Modell Kurz: Demokratie nur für Gutverdiener?

Gastkommentar | Alexander Pollak
6. November 2012, 09:36

Warum Staatssekretär Kurz recht hat, wenn er die Staatsbürgerschaft als hohes Gut bezeichnet, und warum er genau deshalb mit seinem Einbürgerungsmodell komplett daneben liegt

Sollen Geringverdiener auf Dauer von der österreichischen Staatsbürgerschaft und damit vom Wahlrecht und auch vom Zugang zum Staatsdienst ausgeschlossen sein? Die Antwort auf diese Frage hat einen markanten Einfluss für die Zukunft unserer Demokratie. Integrationsstaatsekretär Sebastian Kurz plädiert mit seinem Einbürgerungsmodell dafür, Geringverdienern keine Chance auf die Staatsbürgerschaft zu geben. "Wer die Einbürgerungskriterien nicht erfüllt, soll gar nicht österreichischer Staatsbürger werden dürfen", so Kurz.
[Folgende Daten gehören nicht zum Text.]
(* ===== verification/SpaceThm.v ===== *)
(** * SpaceThm: what the virtual memory system promises (vm.c)

    A user address space of [sz] bytes ([space]) owns a directory, tables and frames
    that nobody else has.  [mmu] is the translation of the hardware.  The theorems
    state what [copyuvm], [allocuvm], [deallocuvm] and [freevm] do to address spaces
    in these terms. *)

From stdpp Require Import base numbers gmap strings option list.
From S2P Require Import Prelude Format Machine Boot Mem ProcCore Kalloc Vm VmThm UvmThm CopyThm.
Local Open Scope kernel_scope.
Local Open Scope Z_scope.

(** The byte at [va] and the rights to it: [PTE_U] when user code may read it, [PTE_W] when
    it may be written.  Both levels of the table must grant a right. *)
Definition rights (e : Z) : Z := Z.land e (Z.lor PTE_W PTE_U).
Definition mmu (m : gmap Z Z) (pgdir va : Z) : option (Z * Z) :=
  pde ← word m (pgdir + 4 * PDX va);
  if negb (has pde PTE_P) then None
  else
    pte ← word m (P2V (PTE_ADDR pde) + 4 * PTX va);
    if negb (has pte PTE_P) then None
    else
      b ← m !! (P2V (PTE_ADDR pte) + va mod PGSIZE);
      Some (b, Z.land (rights pde) (rights pte)).

Lemma rights_flags e e' : PTE_FLAGS e = PTE_FLAGS e' → rights e = rights e'.
Proof.
  intros E. unfold rights. change (Z.lor PTE_W PTE_U) with (Z.land 0xFFF 6).
  rewrite !Z.land_assoc. unfold PTE_FLAGS in E. by rewrite E.
Qed.
Lemma rights_pde tab e : Z.land (rights (pde_of tab)) (rights e) = rights e.
Proof.
  replace (rights (pde_of tab)) with (Z.lor PTE_W PTE_U).
  - unfold rights. rewrite (Z.land_comm e), Z.land_assoc. by rewrite Z.land_diag.
  - unfold rights, pde_of. rewrite <-!Z.lor_assoc, Z.land_comm.
    apply Z.bits_inj'. intros n Hn. rewrite Z.land_spec, !Z.lor_spec.
    destruct (Z.testbit PTE_W n), (Z.testbit PTE_U n); by rewrite ?orb_true_r.
Qed.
Staatsbürgerschaft als hohes Gut

Die Einbürgerungskriterien, das sind in der Regel ein mindestens zehnjähriger legaler und ununterbrochener Aufenthalt in Österreich, ein über einen längeren Zeitraum gesichertes, nicht zu niedriges Einkommen, keine Inanspruchnahme von Sozialleistungen in den letzten drei Jahren, gute Deutschkenntnisse in Wort und Schrift und absolute Unbescholtenheit. "Die Staatsbürgerschaft ist ein hohes Gut, wir dürfen sie nicht leichtfertig vergeben", so Kurz als Rechtfertigung für den restriktiven Umgang mit Einbürgerungen.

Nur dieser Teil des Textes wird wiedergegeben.